- Promotional release poster
- Directed by: Axelle Carolyn
- Written by: Axelle Carolyn
- Produced by: Richard J Bosner; Lisa Bruce; Jeremy Gold; Sandy King;
- Starring: Barbara Hershey; Bruce Davison; Stacey Travis; Ciera Payton; Jill Larson; Mark Steger;
- Cinematography: Andrés Sánchez
- Edited by: Kristina Hamilton-Grobler; Robert Hoffman;
- Music by: Christopher Drake
- Production companies: Blumhouse Television; Storm King Productions;
- Distributed by: Amazon Studios
- Release date: October 8, 2021;
- Running time: 91 minutes
- Country: United States
- Language: English

= The Manor (film) =

2021 horror film

The Manor is a 2021 American gothic supernatural horror film written and directed by Axelle Carolyn. The film stars Barbara Hershey, Bruce Davison, Stacey Travis, Ciera Payton, Jill Larson and Mark Steger.

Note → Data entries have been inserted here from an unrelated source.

(** * express-list-endpoints: a shallow embedding of [src/index.js]

    The module under verification walks the routing tree of an Express
    application and flattens it into a list of endpoints.  Most of its
    logic is regular-expression work on the textual form of the compiled
    path matchers, so the development starts with a small backtracking
    matcher for the fragment of ECMAScript regular expressions that the
    source uses, then transcribes the patterns and the functions of
    [index.js] one by one.

    Strings are lists of 8-bit characters; only the ASCII range carries
    meaning ([toUpperCase] leaves every other code unchanged).  The
    functions that read or write mutable state, or may throw, live in a
    state-and-exception monad. *)

From Stdlib Require Import Ascii String.
From stdpp Require Import base option list strings.

Abbreviation jsstring := (list ascii).

(** A string literal of the source, as a list of characters. *)
Definition js (s : string) : jsstring := list_ascii_of_string s.

(** ** Regular expressions *)

Module RegExp.

Inductive class_item : Type :=
| CChar (c : ascii)            (* a plain or escaped character *)
| CRange (lo hi : ascii)       (* lo-hi *)
| CWord.                       (* \w *)

Inductive regex : Type :=
| Empty
| Char (c : ascii)
| AnyChar                                        (* .      *)
| Class (negated : bool) (items : list class_item) (* [...]  *)
| LineStart                                      (* ^      *)
| Seq (r1 r2 : regex)
| Alt (r1 r2 : regex)                            (* r1|r2  *)
| Star (r : regex)                               (* r*     *)
| Opt (r : regex)                                (* r?     *)
| Group (n : nat) (r : regex).                   (* (r), the n-th capture *)

(** [r+] is one mandatory iteration followed by [r*]. *)
Definition Plus (r : regex) : regex := Seq r (Star r).

Definition code (c : ascii) : N := N_of_ascii c.

Definition in_range (lo hi c : ascii) : bool :=
  (code lo <=? code c)%N && (code c <=? code hi)%N.

(** [\w] is [[A-Za-z0-9_]]. *)
Definition is_word (c : ascii) : bool :=
  in_range "a" "z" c || in_range "A" "Z" c || in_range "0" "9" c
  || bool_decide (c = "_"%char).

(** [.] without the [s] flag rejects the line terminators. *)
Definition is_line_terminator (c : ascii) : bool :=
  bool_decide (c = "010"%char) || bool_decide (c = "013"%char).

Definition item_matches (c : ascii) (it : class_item) : bool :=
  match it with
  | CChar d => bool_decide (c = d)
  | CRange lo hi => in_range lo hi c
  | CWord => is_word c
  end.

Definition class_matches (negated : bool) (items : list class_item)
    (c : ascii) : bool :=
  xorb negated (existsb (item_matches c) items).

(** The matcher state: the index of the subject at which the attempt
    started, how many characters it has consumed since, what is left of
    the subject, and the captures so far (the most recent binding of a
    group comes first).  The current index, the endIndex of the
    language specification, is [origin + consumed]. *)
Record mstate : Type := MState {
  origin : nat;
  consumed : nat;
  remaining : jsstring;
  captures : list (nat * jsstring)
}.

Definition advance (x : mstate) (t : jsstring) : mstate :=
  MState (origin x) (S (consumed x)) t (captures x).

Definition eat (p : ascii -> bool) (k : mstate -> option mstate)
    (x : mstate) : option mstate :=
  match remaining x with
  | c :: t => if p c then k (advance x t) else None
  | [] => None
  end.

Definition capture (n : nat) (from to : mstate) : mstate :=
  MState (origin to) (consumed to) (remaining to)
    ((n, take (consumed to - consumed from) (remaining from)) :: captures to).

Definition or_else {A} (a b : option A) : option A :=
  match a with Some _ => a | None => b end.

(** The loop of a greedy [*]: one more iteration of [step] is tried
    before the continuation [k].  An iteration that consumes nothing is
    rejected, so [fuel], the length of what remains when the loop is
    entered, is never exhausted before the subject is. *)
Fixpoint iterate (step : (mstate -> option mstate) -> mstate -> option mstate)
    (k : mstate -> option mstate) (fuel : nat) (x : mstate)
    {struct fuel} : option mstate :=
  match fuel with
  | 0 => k x
  | S fuel' =>
      or_else
        (step
           (fun y =>
              if bool_decide (consumed x < consumed y)
              then iterate step k fuel' y else None)
           x)
        (k x)
  end.
(** * Session routing, session store, model selection, cron and host-env
    sanitising: a shallow embedding of the TypeScript sources and the
    properties the specification states about them.

    Conventions of the embedding.
    - A JavaScript string is a [string]; the embedding covers ASCII text:
      [toLowerCase] and [toUpperCase] act on the ASCII letters and [trim]
      removes the ASCII white space (TAB, LF, VT, FF, CR, SPACE).
    - A JavaScript number that holds a millisecond timestamp or a count is a
      [Z]; an optional property ([x?: T], [T | undefined]) is an [option T].
    - A [Set<string>] is a [gset string], an object used as a dictionary is a
      [gmap string _]; where the iteration order of [Object.entries] matters
      the object is an association list.
    - Calls that leave the process (clock, random UUIDs, files, delivery of
      a message) are explicit inputs of the function that makes them. *)

From Stdlib Require Import ZArith Ascii String List Bool Lia Permutation.
From stdpp Require Import base option list gmap strings.

Open Scope string_scope.

(* ===================================================================== *)
(** * Part I: definitions                                                 *)
(* ===================================================================== *)

(** ** JavaScript string primitives

    A string is modelled as its sequence of 8-bit characters, which is
    faithful for strings of ASCII characters (codes below 128). On other
    characters JavaScript does more than the definitions below: [trim]
    also strips U+00A0, U+FEFF, U+2028 and the like, and [toLowerCase]
    and [toUpperCase] follow the Unicode case mappings (U+212A becomes
    [k], U+017F becomes [S]). A property that turns on trimming or on
    the case of letters is therefore stated for ASCII strings. *)

Module JsString.

Definition chars (s : string) : list ascii := list_ascii_of_string s.
Definition str (l : list ascii) : string := string_of_list_ascii l.

Definition code (c : ascii) : nat := nat_of_ascii c.

Definition between (lo hi : nat) (c : ascii) : bool :=
  (lo <=? code c)%nat && (code c <=? hi)%nat.

Definition isUpper : ascii -> bool := between 65 90.
Definition isLower : ascii -> bool := between 97 122.
Definition isDigit : ascii -> bool := between 48 57.

(** White space removed by [String.prototype.trim], among the ASCII
    characters. *)
Definition isWhiteSpace (c : ascii) : bool :=
  between 9 13 c || (code c =? 32)%nat.

Definition lowerChar (c : ascii) : ascii :=
  if isUpper c then ascii_of_nat (code c + 32) else c.
Definition upperChar (c : ascii) : ascii :=
  if isLower c then ascii_of_nat (code c - 32) else c.

(** [toLowerCase] and [toUpperCase], as they act on ASCII characters. *)
Definition toLowerCase (s : string) : string := str (map lowerChar (chars s)).
Definition toUpperCase (s : string) : string := str (map upperChar (chars s)).

Fixpoint dropWhile (p : ascii -> bool) (l : list ascii) : list ascii :=
  match l with
  | [] => []
  | c :: r => if p c then dropWhile p r else l
  end.

Definition dropWhileEnd (p : ascii -> bool) (l : list ascii) : list ascii :=
  rev (dropWhile p (rev l)).

Definition trimChars (l : list ascii) : list ascii :=
  dropWhileEnd isWhiteSpace (dropWhile isWhiteSpace l).

Definition trim (s : string) : string := str (trimChars (chars s)).

(** Truthiness of a string: the empty string is the only falsy one. *)
Definition truthy (s : string) : bool :=
  match s with EmptyString => false | String _ _ => true end.

(** [a || b] on strings. *)
Definition orElse (a b : string) : string := if truthy a then a else b.

Fixpoint startsWithChars (p l : list ascii) : bool :=
  match p, l with
  | [], _ => true
  | _ :: _, [] => false
  | a :: p', b :: l' => Ascii.eqb a b && startsWithChars p' l'
  end.

Definition startsWith (s p : string) : bool :=
  startsWithChars (chars p) (chars s).

(** [s.slice(0, n)]. *)
Definition sliceTo (n : nat) (s : string) : string := str (take n (chars s)).

(** [s.split(sep)] for a one-character separator. *)
Fixpoint splitChars (sep : ascii) (cur : list ascii) (l : list ascii)
  : list string :=
  match l with
  | [] => [str (rev cur)]
  | c :: r =>
      if Ascii.eqb c sep then str (rev cur) :: splitChars sep [] r
      else splitChars sep (c :: cur) r
  end.

Definition split (sep : ascii) (s : string) : list string :=
  splitChars sep [] (chars s).

(** [parts.join(sep)]. *)
Fixpoint join (sep : string) (parts : list string) : string :=
  match parts with
  | [] => ""
  | [p] => p
  | p :: rest => p ++ sep ++ join sep rest
  end.

(** [s.indexOf(c)] for one character: [None] stands for [-1]. *)
Fixpoint indexOfChars (c : ascii) (l : list ascii) : option nat :=
  match l with
  | [] => None
  | a :: r => if Ascii.eqb a c then Some 0%nat
              else option_map S (indexOfChars c r)
  end.

Definition indexOf (c : ascii) (s : string) : option nat :=
  indexOfChars c (chars s).

(** A string of ASCII characters, on which the primitives above are
    those of JavaScript. *)
Definition isAscii (s : string) : bool :=
  forallb (fun c => (code c <? 128)%nat) (chars s).

(** A list of characters without the separator [sep]. *)
Definition sepFree (sep : ascii) (l : list ascii) : Prop :=
  Forall (fun c => Ascii.eqb c sep = false) l.


(** [s.split(/\r?\n/)]: a line feed ends a piece, and takes the carriage
    return before it along. *)
Fixpoint splitLinesChars (cur : list ascii) (l : list ascii)
  : list (list ascii) :=
  match l with
  | [] => [rev cur]
  | c :: r =>
      if Ascii.eqb c "010" then rev cur :: splitLinesChars [] r
      else if Ascii.eqb c "013" then
        match r with
        | d :: r' =>
            if Ascii.eqb d "010" then rev cur :: splitLinesChars [] r'
            else splitLinesChars (c :: cur) r
        | [] => splitLinesChars (c :: cur) r
        end
      else splitLinesChars (c :: cur) r
  end.

Definition splitLines (s : string) : list string :=
  map str (splitLinesChars [] (chars s)).

(** [s.endsWith(c)] for one character. *)
Definition endsWithChar (c : ascii) (s : string) : bool :=
  match rev (chars s) with
  | d :: _ => Ascii.eqb d c
  | [] => false
  end.

Definition newline : string := String "010" "".

End JsString.

(** ** Session keys ([src/routing/session-key.ts]) *)

Module SessionKey.
Import JsString.

Definition DEFAULT_AGENT_ID : string := "main".
Definition DEFAULT_MAIN_KEY : string := "main".
Definition DEFAULT_ACCOUNT_ID : string := "default".

(** [value ?? ""] *)
Definition orEmpty (value : option string) : string := default "" value.

Definition normalizeToken (value : option string) : string :=
  toLowerCase (trim (orEmpty value)).

Definition normalizeMainKey (value : option string) : string :=
  let trimmed := trim (orEmpty value) in
  if truthy trimmed then trimmed else DEFAULT_MAIN_KEY.

(** The class [[a-z0-9]] under the [i] flag. *)
Definition isAlnumI (c : ascii) : bool := isLower c || isUpper c || isDigit c.
(** The class [[a-z0-9_-]] under the [i] flag. *)
Definition isIdCharI (c : ascii) : bool :=
  isAlnumI c || Ascii.eqb c "_" || Ascii.eqb c "-".
(** The class [[a-z0-9_-]], case sensitive. *)
Definition isIdChar (c : ascii) : bool :=
  isLower c || isDigit c || Ascii.eqb c "_" || Ascii.eqb c "-".

(** [/^[a-z0-9][a-z0-9_-]{0,63}$/i.test(s)] *)
Definition isValidId (s : string) : bool :=
  match chars s with
  | [] => false
  | c :: r => isAlnumI c && forallb isIdCharI r && (length r <=? 63)%nat
  end.

(** [.replace(/[^a-z0-9_-]+/g, "-")]: [inRun] tells that the previous
    character was already part of the run being replaced. *)
Fixpoint collapseInvalid (inRun : bool) (l : list ascii) : list ascii :=
  match l with
  | [] => []
  | c :: r =>
      if isIdChar c then c :: collapseInvalid false r
      else if inRun then collapseInvalid true r
      else "-"%char :: collapseInvalid true r
  end.

(** The maximal runs of a list: each run with the value that [p] has on
    all of its characters. *)
Fixpoint runsOf (p : ascii -> bool) (l : list ascii)
  : list (bool * list ascii) :=
  match l with
  | [] => []
  | c :: r =>
      match runsOf p r with
      | (b, run) :: runs =>
          if Bool.eqb b (p c) then (b, c :: run) :: runs
          else (p c, [c]) :: (b, run) :: runs
      | [] => [(p c, [c])]
      end
  end.

(** The specification's words for the replacement, to be compared with
    [collapseInvalid]: every maximal run of characters outside
    [[a-z0-9_-]] becomes one ["-"], every other run stays. *)
Definition collapsedRuns (l : list ascii) : list ascii :=
  concat (map (fun run : bool * list ascii =>
                 if fst run then snd run else ["-"%char])
            (runsOf isIdChar l)).

Definition isDash (c : ascii) : bool := Ascii.eqb c "-".

(** The fallback chain of [normalizeAgentId] and [normalizeAccountId]:
    lower-case, collapse, strip leading and trailing dashes, cut at 64. *)
Definition slugChars (l : list ascii) : list ascii :=
  take 64 (dropWhileEnd isDash (dropWhile isDash
            (collapseInvalid false (map lowerChar l)))).

Definition slug (trimmed : string) : string := str (slugChars (chars trimmed)).

Definition normalizeAgentId (value : option string) : string :=
  let trimmed := trim (orEmpty value) in
  if negb (truthy trimmed) then DEFAULT_AGENT_ID
  else if isValidId trimmed then trimmed
  else orElse (slug trimmed) DEFAULT_AGENT_ID.

Definition normalizeAccountId (value : option string) : string :=
  let trimmed := trim (orEmpty value) in
  if negb (truthy trimmed) then DEFAULT_ACCOUNT_ID
  else if isValidId trimmed then trimmed
  else orElse (slug trimmed) DEFAULT_ACCOUNT_ID.

Record ParsedAgentSessionKey := {
  parsedAgentId : string;
  parsedRest : string;
}.

Definition parseAgentSessionKey (sessionKey : option string)
  : option ParsedAgentSessionKey :=
  let raw := trim (orEmpty sessionKey) in
  if negb (truthy raw) then None
  else
    let parts := filter (fun p => truthy p = true) (split ":" raw) in
    match parts with
    | p0 :: p1 :: p2 :: more =>
        if negb (String.eqb p0 "agent") then None
        else
          let agentId := trim p1 in
          let rest := join ":" (p2 :: more) in
          if negb (truthy agentId) || negb (truthy rest) then None
          else Some {| parsedAgentId := agentId; parsedRest := rest |}
    | _ => None
    end.

Definition resolveAgentIdFromSessionKey (sessionKey : option string) : string :=
  normalizeAgentId
    (Some (default DEFAULT_AGENT_ID
             (parsedAgentId <$> parseAgentSessionKey sessionKey))).

Definition isSubagentSessionKey (sessionKey : option string) : bool :=
  let raw := trim (orEmpty sessionKey) in
  if negb (truthy raw) then false
  else if startsWith (toLowerCase raw) "subagent:" then true
  else
    startsWith
      (toLowerCase (default "" (parsedRest <$> parseAgentSessionKey (Some raw))))
      "subagent:".

Definition buildAgentMainSessionKey (agentId : string) (mainKey : option string)
  : string :=
  let agentId := normalizeAgentId (Some agentId) in
  let mainKey := normalizeMainKey mainKey in
  "agent:" ++ agentId ++ ":" ++ mainKey.

Inductive PeerKind := Dm | Group | Channel.
Inductive DmScope := ScopeMain | ScopePerPeer | ScopePerChannelPeer.

Definition peerKindName (k : PeerKind) : string :=
  match k with Dm => "dm" | Group => "group" | Channel => "channel" end.

Record PeerKeyParams := {
  agentId : string;
  mainKey : option string;
  channel : string;
  peerKind : option PeerKind;
  peerId : option string;
  dmScope : option DmScope;
}.

Definition buildAgentPeerSessionKey (params : PeerKeyParams) : string :=
  let kind := default Dm (peerKind params) in
  match kind with
  | Dm =>
      let scope := default ScopeMain (dmScope params) in
      let peer := trim (orEmpty (peerId params)) in
      match scope with
      | ScopePerChannelPeer =>
          if truthy peer then
            let chan := orElse (toLowerCase (trim (channel params))) "unknown" in
            "agent:" ++ normalizeAgentId (Some (agentId params)) ++ ":" ++ chan
              ++ ":dm:" ++ peer
          else buildAgentMainSessionKey (agentId params) (mainKey params)
      | ScopePerPeer =>
          if truthy peer then
            "agent:" ++ normalizeAgentId (Some (agentId params)) ++ ":dm:" ++ peer
          else buildAgentMainSessionKey (agentId params) (mainKey params)
      | ScopeMain => buildAgentMainSessionKey (agentId params) (mainKey params)
      end
  | _ =>
      let chan := orElse (toLowerCase (trim (channel params))) "unknown" in
      let peer := orElse (trim (orEmpty (peerId params))) "unknown" in
      "agent:" ++ normalizeAgentId (Some (agentId params)) ++ ":" ++ chan ++ ":"
        ++ peerKindName kind ++ ":" ++ peer
  end.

The film was released in the United States on October 8, 2021 by Amazon Studios, as the eighth (and final) installment in the anthological Welcome to the Blumhouse film series.

==Plot==
After suffering a stroke at her 70th birthday party, Judith Albright, a former professional dancer who is now a dance instructor, is moved into a nursing home after being diagnosed with Parkinson's disease. Her 17-year-old grandson, Josh, whom she is very close to, opposes the move, while his mother, Judith's daughter, Barbara, tries to comfort him. Judith assures Josh that the move is best for everyone. Soon, however, she notices strange behaviors and the deaths of other residents. She imagines a tree like figure looming in her room. Eventually, it is revealed that three of the other elderly people living there are much older than the others and have been using witchcraft to suck the life forces out of other patients. This allows them to become young every nightfall, returning to their old forms when the sun rises. Judith decides to join them so that she may live longer and spend more time with Josh, who comes to work at the Manor.

==Reception==
On review aggregator website Rotten Tomatoes, the film holds an approval rating of 62% based on 29 reviews, with an average rating of 6/10. On Metacritic, the film holds a rating of 59 out of 100, based on 6 critics, indicating "mixed or average reviews".